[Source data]
---*---
(** * fuels-ts: argument resolution and configurable-constant patching

    A shallow embedding of
      - packages/program/src/contract.ts   (class [Contract])
      - packages/predicate/src/predicate.ts (class [Predicate], two snapshots)
    together with the properties of the natural-language specification that
    concern them.

    Conventions.  A JavaScript [throw] is a [Throw e] result, a normal return
    is [Ok v].  A [Uint8Array] is the list of its bytes; a function that
    mutates its buffer in place returns the contents of that buffer when it
    stops, next to its outcome.  The entries of a plain object are the
    association list [Object.entries] yields, in that order. *)

From stdpp Require Import base option list sorting finite gmap strings.
From Stdlib Require Import ZArith Lia Strings.Byte Strings.Ascii.

Local Open Scope Z_scope.

(** ** Results of computations that may throw *)

Inductive result (E A : Type) : Type :=
| Ok (a : A)
| Throw (e : E).
Arguments Ok {E A} a.
Arguments Throw {E A} e.

(** Sequencing: a throw skips what follows.  With these instances the code
    below is written with stdpp's [x ← m; k]. *)
#[global] Instance result_ret {E} : MRet (result E) := λ _ a, Ok a.
#[global] Instance result_bind {E} : MBind (result E) := λ _ _ k m,
  match m with
  | Ok a => k a
  | Throw e => Throw e
  end.

(** [try { m } catch (e) { throw f(e) }] *)
Definition rethrow {E E' A} (f : E → E') (m : result E A) : result E' A :=
  match m with
  | Ok a => Ok a
  | Throw e => Throw (f e)
  end.

Definition succeeds {E A} (m : result E A) : Prop := ∃ a, m = Ok a.
Definition fails {E A} (m : result E A) : Prop := ∃ e, m = Throw e.

(** ** The JavaScript built-ins the two files rely on *)

Module Js.

Abbreviation Uint8Array := (list Byte.byte).

Inductive RangeError : Type := offset_is_out_of_bounds.

(** [target.set(source, offset)] (%TypedArray%.prototype.set): a negative
    offset, or a source that does not fit between [offset] and the end of
    the target, throws a RangeError and writes nothing; otherwise the
    source overwrites [length source] elements from [offset] on.  The
    length of a typed array never changes. *)
Definition set (target source : Uint8Array) (offset : Z)
  : result RangeError Uint8Array :=
  if bool_decide (offset < 0
                  ∨ Z.of_nat (length target) < offset + Z.of_nat (length source))
  then Throw offset_is_out_of_bounds
  else Ok (take (Z.to_nat offset) target ++ source
             ++ drop (Z.to_nat offset + length source) target).

(** [names.indexOf(x)]: the first index holding [x], or -1. *)
Definition indexOf (names : list string) (x : string) : Z :=
  match list_find (λ y, y = x) names with
  | Some (i, _) => Z.of_nat i
  | None => -1
  end.

(** [array.find(p)] *)
Definition find {A} (p : A → bool) (l : list A) : option A :=
  snd <$> list_find (λ y, p y = true) l.

(** [array.sort(compare)].  The sort is stable, and [compare a b <= 0]
    keeps [a] before [b]; for a comparator that orders by a key the result
    is the one this insertion sort computes.  The comparator is JavaScript
    code and may throw, which aborts the sort; it is not called on an array
    of fewer than two elements. *)
Fixpoint sort_insert {E A} (compare : A → A → result E Z) (x : A) (l : list A)
  : result E (list A) :=
  match l with
  | [] => Ok [x]
  | y :: l' =>
      c ← compare x y;
      if c <=? 0 then Ok (x :: y :: l')
      else l'' ← sort_insert compare x l'; Ok (y :: l'')
  end.

Definition sort {E A} (compare : A → A → result E Z) (l : list A)
  : result E (list A) :=
  foldr (λ x acc, sorted ← acc; sort_insert compare x sorted) (Ok []) l.

(** A plain object, as the list [Object.entries] returns. *)
Abbreviation object V := (list (string * V)).

Definition keys {V} (obj : object V) : list string := obj.*1.

(** Property names of an object are pairwise different. *)
Definition object_wf {V} (obj : object V) : Prop := NoDup (keys obj).

(** [obj[key]] *)
Definition get {V} (obj : object V) (key : string) : option V :=
  (λ r : nat * (string * V), r.2.2) <$> list_find (λ e, e.1 = key) obj.

(** The names every plain object inherits from [Object.prototype].  Reading
    one of them on an object that has no property of that name of its own
    yields the inherited value, a function (for [__proto__], the prototype
    itself): a value that is not [undefined] and counts as true. *)
Definition Object_prototype : list string :=
  ["constructor"; "__defineGetter__"; "__defineSetter__"; "hasOwnProperty";
   "__lookupGetter__"; "__lookupSetter__"; "isPrototypeOf";
   "propertyIsEnumerable"; "toString"; "valueOf"; "__proto__";
   "toLocaleString"].

End Js.

(** ** The ABI coder ([@fuel-ts/abi-coder]), seen from its callers *)

(** The types the coder exchanges with the two classes.  Their contents are
    the coder's business; the classes only pass them along. *)
Class AbiTypes : Type := {
  JsonAbi : Type;
  JsonAbiFragmentType : Type;
  InputValue : Type;
  CoderFailure : Type;
}.

Module Abi.
Section types.
Context `{AbiTypes}.

(** Modelled from the spec: the classes of [@fuel-ts/abi-coder] are not part
    of the sources at hand.  A function fragment has a name and an ordered
    parameter list. *)
Record FunctionFragment : Type := {
  name : string;
  inputs : list JsonAbiFragmentType;
}.

(** Modelled from the spec: a configurable slot has a declared type and a
    byte offset into the bytecode. *)
Record Configurable : Type := {
  fragmentType : JsonAbiFragmentType;
  offset : Z;
}.

(** One input of a function of the flat JSON ABI. *)
Record JsonFlatAbiFragmentArgument : Type := {
  arg_name : string;
  arg_type : Z;
}.

(** One function of the flat JSON ABI. *)
Record JsonFlatAbiFragmentFunction : Type := {
  fn_name : string;
  fn_inputs : list JsonFlatAbiFragmentArgument;
}.

Record JsonFlatAbi : Type := {
  functions : list JsonFlatAbiFragmentFunction;
}.

(** Modelled from the spec: the interface descriptor indexes the function
    fragments and the configurable slots of an ABI; [abi] is the flat JSON
    ABI it was built from, when there is one. *)
Record Interface : Type := {
  fragments : list FunctionFragment;
  configurables : gmap string Configurable;
  abi : option JsonFlatAbi;
}.
End types.
End Abi.

(** The operations of the coder the classes call. *)
Class AbiCoder `{AbiTypes} : Type := {
  (** [new AbiCoder().getCoder(fragmentType).encode(value)] *)
  encode : JsonAbiFragmentType → InputValue → result CoderFailure Js.Uint8Array;
  (** [new Interface(jsonAbi)] *)
  new_Interface : JsonAbi → result CoderFailure Abi.Interface;
}.

(** Modelled from the spec: the codec boundary, seen from an invocation: the
    encoding of an argument vector against the parameters of a fragment into
    call data.  The coder is not part of the sources at hand. *)
Class CallCoder `{AbiTypes} (V : Type) : Type := {
  encodeArguments :
    list JsonAbiFragmentType → list V → result CoderFailure Js.Uint8Array;
}.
---*---
What you should do:
Your reply must consist solely of the number of lines in the data that contain the word "comparator".

Response to the task:
2